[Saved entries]

· · · ·

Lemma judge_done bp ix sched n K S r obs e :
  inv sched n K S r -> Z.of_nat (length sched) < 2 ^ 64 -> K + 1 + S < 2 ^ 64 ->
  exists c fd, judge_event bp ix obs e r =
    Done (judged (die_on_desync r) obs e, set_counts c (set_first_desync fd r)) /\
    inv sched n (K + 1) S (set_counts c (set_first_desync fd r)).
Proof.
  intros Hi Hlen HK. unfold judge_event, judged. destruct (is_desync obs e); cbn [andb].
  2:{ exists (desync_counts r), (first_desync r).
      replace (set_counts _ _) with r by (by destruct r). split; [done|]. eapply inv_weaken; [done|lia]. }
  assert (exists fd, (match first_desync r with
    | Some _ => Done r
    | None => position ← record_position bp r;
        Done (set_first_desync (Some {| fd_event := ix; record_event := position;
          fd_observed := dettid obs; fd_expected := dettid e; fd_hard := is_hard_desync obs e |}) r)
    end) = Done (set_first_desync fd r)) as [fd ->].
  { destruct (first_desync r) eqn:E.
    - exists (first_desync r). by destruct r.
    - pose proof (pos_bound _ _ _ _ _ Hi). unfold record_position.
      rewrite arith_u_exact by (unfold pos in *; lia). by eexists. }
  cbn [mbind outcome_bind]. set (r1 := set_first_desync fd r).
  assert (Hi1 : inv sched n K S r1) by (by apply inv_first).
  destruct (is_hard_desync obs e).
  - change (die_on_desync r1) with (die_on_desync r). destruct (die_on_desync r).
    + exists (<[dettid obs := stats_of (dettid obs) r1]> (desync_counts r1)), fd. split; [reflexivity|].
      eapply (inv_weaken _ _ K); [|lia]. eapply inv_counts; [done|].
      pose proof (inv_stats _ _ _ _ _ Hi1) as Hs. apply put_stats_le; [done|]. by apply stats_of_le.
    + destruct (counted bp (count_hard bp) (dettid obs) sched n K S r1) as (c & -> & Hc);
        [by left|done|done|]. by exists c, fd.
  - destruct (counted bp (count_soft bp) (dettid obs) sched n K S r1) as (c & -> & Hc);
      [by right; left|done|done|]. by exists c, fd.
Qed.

· · · ·

### REQUIRED ACTION:
The lines that mention the word "left" should be pulled from the records above.

### WRITTEN ANSWER:
        [by left|done|done|]. by exists c, fd.
      [by right; left|done|done|]. by exists c, fd.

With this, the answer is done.